• **Dataset entries**:
== Segment start ==

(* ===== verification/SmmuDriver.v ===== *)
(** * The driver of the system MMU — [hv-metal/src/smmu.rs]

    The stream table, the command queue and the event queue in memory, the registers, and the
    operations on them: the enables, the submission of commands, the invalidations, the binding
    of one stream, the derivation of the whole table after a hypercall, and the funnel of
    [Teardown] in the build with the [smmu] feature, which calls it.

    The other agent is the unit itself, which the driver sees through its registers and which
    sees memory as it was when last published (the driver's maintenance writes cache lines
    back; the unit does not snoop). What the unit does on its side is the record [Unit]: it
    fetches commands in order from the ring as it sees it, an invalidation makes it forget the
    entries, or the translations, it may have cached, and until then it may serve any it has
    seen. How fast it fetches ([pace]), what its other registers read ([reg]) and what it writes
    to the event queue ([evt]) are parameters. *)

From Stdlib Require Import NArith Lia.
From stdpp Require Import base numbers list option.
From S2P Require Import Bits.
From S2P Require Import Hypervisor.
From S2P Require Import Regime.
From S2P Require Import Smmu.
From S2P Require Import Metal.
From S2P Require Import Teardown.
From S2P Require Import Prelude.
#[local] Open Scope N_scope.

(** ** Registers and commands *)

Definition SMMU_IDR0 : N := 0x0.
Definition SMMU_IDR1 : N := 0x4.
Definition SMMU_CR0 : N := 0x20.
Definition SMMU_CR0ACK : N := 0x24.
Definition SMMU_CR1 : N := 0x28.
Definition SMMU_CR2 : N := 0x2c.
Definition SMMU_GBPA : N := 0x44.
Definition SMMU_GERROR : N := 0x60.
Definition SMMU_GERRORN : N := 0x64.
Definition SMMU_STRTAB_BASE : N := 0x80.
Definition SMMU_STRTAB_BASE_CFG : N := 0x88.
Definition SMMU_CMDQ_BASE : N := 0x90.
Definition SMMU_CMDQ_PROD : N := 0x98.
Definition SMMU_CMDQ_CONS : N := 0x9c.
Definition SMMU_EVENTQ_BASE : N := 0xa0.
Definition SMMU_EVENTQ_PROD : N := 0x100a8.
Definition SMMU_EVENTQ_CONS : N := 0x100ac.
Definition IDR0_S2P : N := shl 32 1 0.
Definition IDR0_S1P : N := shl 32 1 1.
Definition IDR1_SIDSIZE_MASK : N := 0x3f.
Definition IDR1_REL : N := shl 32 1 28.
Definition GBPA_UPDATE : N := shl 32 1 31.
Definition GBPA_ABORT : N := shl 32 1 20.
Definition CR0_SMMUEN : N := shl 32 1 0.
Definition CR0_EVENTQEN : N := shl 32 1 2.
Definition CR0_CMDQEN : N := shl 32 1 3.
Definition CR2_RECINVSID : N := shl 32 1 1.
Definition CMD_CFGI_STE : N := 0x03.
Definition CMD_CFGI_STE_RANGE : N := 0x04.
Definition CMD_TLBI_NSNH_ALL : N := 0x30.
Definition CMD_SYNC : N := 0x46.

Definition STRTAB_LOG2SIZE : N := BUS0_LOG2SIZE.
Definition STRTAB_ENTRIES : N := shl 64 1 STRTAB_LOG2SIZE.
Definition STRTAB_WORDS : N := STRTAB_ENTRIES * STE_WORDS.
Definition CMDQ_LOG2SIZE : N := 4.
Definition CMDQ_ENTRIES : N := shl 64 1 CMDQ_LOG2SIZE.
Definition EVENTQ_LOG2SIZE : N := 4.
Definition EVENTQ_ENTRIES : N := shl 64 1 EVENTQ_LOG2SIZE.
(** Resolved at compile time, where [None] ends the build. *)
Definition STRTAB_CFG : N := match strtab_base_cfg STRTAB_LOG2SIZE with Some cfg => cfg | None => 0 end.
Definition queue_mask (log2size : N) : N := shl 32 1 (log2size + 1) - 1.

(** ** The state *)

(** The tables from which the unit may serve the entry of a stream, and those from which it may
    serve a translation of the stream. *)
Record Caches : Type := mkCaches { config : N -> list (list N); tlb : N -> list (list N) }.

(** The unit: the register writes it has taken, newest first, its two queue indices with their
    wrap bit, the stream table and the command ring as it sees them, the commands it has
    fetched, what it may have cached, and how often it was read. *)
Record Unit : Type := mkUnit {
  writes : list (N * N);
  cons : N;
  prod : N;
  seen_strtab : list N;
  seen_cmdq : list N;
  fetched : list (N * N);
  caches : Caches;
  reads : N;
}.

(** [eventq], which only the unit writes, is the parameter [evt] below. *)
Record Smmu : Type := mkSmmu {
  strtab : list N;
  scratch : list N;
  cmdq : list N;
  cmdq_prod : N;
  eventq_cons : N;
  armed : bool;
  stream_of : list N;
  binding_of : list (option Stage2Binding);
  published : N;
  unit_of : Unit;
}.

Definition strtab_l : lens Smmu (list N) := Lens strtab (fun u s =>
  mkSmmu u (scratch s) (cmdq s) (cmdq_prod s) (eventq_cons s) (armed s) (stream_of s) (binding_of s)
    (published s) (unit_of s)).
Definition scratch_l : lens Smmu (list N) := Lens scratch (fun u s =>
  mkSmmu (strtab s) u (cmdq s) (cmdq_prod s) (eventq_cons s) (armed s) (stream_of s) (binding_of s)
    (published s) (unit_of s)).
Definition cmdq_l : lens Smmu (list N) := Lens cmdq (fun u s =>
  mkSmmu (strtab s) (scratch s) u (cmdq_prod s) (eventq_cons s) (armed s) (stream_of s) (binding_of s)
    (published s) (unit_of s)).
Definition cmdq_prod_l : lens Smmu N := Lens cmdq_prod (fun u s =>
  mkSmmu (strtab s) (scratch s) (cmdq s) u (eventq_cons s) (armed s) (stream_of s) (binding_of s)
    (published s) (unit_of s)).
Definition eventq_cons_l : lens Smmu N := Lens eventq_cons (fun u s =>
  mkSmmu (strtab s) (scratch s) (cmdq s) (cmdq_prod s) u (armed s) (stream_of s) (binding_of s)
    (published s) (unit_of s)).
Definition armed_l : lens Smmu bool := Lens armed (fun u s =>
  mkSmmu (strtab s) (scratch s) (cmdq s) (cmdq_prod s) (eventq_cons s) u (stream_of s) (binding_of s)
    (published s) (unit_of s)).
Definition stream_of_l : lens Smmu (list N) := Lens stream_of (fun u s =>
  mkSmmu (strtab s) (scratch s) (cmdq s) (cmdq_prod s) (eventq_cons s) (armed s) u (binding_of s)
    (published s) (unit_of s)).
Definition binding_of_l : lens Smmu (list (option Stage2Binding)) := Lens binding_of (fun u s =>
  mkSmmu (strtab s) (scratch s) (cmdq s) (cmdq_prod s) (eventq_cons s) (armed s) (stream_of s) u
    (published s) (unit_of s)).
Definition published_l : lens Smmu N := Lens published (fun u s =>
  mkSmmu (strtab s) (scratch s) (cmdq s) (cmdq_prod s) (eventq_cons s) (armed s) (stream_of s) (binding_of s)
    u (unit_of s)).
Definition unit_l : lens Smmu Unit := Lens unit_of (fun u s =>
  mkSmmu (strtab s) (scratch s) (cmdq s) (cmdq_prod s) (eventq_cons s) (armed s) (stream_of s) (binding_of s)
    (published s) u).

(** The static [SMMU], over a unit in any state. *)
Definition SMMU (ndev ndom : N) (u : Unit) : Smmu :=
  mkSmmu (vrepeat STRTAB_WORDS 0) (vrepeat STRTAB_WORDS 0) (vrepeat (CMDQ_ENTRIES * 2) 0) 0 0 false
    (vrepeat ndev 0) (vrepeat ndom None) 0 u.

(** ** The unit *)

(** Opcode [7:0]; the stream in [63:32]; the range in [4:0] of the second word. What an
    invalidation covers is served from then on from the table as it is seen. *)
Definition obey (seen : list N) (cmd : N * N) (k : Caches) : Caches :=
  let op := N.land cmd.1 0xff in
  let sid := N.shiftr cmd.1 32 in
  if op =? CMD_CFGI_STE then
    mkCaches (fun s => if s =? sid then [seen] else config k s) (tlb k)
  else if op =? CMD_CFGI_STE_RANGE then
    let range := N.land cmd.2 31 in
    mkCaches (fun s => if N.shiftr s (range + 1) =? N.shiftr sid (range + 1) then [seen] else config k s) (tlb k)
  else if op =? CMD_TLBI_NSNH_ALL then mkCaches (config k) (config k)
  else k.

== Segment end ==
== Segment start ==

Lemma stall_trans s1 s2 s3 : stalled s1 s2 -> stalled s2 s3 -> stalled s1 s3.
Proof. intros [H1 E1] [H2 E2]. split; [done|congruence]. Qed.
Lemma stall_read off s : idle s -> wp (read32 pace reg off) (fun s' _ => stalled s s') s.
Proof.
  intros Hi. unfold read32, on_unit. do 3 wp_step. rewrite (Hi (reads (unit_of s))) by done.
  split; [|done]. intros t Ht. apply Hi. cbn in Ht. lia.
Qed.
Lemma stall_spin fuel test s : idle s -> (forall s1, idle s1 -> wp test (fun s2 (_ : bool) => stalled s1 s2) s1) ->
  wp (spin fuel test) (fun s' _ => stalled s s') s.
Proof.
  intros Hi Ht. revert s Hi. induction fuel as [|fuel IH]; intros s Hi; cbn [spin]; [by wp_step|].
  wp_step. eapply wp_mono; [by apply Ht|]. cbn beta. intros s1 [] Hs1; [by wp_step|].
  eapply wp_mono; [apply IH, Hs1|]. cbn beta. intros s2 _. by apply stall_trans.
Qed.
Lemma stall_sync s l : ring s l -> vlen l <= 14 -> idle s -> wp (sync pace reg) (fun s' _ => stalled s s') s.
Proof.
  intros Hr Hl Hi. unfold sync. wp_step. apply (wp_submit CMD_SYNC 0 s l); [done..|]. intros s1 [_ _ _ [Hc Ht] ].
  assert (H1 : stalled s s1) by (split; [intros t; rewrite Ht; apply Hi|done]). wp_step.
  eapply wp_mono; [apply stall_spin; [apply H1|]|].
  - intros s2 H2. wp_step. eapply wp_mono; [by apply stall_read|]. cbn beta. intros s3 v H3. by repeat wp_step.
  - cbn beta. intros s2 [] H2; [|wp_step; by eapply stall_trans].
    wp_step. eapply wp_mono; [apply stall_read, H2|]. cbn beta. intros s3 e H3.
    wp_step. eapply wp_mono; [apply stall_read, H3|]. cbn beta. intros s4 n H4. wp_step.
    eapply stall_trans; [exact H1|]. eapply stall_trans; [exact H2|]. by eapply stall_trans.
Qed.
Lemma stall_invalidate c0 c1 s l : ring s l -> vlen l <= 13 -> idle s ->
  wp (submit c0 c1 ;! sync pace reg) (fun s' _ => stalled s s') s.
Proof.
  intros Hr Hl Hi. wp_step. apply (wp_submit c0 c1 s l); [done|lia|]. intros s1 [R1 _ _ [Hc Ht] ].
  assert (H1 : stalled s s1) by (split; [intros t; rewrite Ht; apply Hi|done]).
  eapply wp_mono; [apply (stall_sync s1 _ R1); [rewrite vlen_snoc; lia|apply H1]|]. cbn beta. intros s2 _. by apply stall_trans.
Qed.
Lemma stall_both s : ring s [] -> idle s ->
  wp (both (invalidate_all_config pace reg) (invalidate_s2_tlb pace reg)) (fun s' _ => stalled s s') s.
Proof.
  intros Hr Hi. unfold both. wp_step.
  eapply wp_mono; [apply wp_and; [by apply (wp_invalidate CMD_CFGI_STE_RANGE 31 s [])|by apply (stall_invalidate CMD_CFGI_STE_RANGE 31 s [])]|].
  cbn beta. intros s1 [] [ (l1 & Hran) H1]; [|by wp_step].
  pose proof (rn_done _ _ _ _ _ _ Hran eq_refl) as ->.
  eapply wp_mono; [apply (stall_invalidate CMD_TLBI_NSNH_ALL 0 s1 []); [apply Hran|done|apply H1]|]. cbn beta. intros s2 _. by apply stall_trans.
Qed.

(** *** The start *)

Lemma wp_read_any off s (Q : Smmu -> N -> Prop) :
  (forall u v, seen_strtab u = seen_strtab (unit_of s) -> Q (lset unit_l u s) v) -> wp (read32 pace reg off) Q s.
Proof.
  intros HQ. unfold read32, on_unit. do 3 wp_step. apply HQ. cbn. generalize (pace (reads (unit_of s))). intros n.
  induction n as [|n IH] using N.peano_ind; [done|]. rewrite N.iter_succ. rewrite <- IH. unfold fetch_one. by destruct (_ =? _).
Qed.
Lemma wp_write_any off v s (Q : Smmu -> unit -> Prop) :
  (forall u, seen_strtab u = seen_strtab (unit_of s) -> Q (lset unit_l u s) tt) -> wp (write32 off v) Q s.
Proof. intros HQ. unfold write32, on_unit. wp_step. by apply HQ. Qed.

== Segment end ==

• **Directions**:
Would you copy out exactly the lines above that start at the one containing "Definition STRTAB_LOG2SIZE : N" and end at the one containing "Definition EVENTQ_LOG2SIZE : N := 4.", inclusive?

• **Output of the exercise**:
Definition STRTAB_LOG2SIZE : N := BUS0_LOG2SIZE.
Definition STRTAB_ENTRIES : N := shl 64 1 STRTAB_LOG2SIZE.
Definition STRTAB_WORDS : N := STRTAB_ENTRIES * STE_WORDS.
Definition CMDQ_LOG2SIZE : N := 4.
Definition CMDQ_ENTRIES : N := shl 64 1 CMDQ_LOG2SIZE.
Definition EVENTQ_LOG2SIZE : N := 4.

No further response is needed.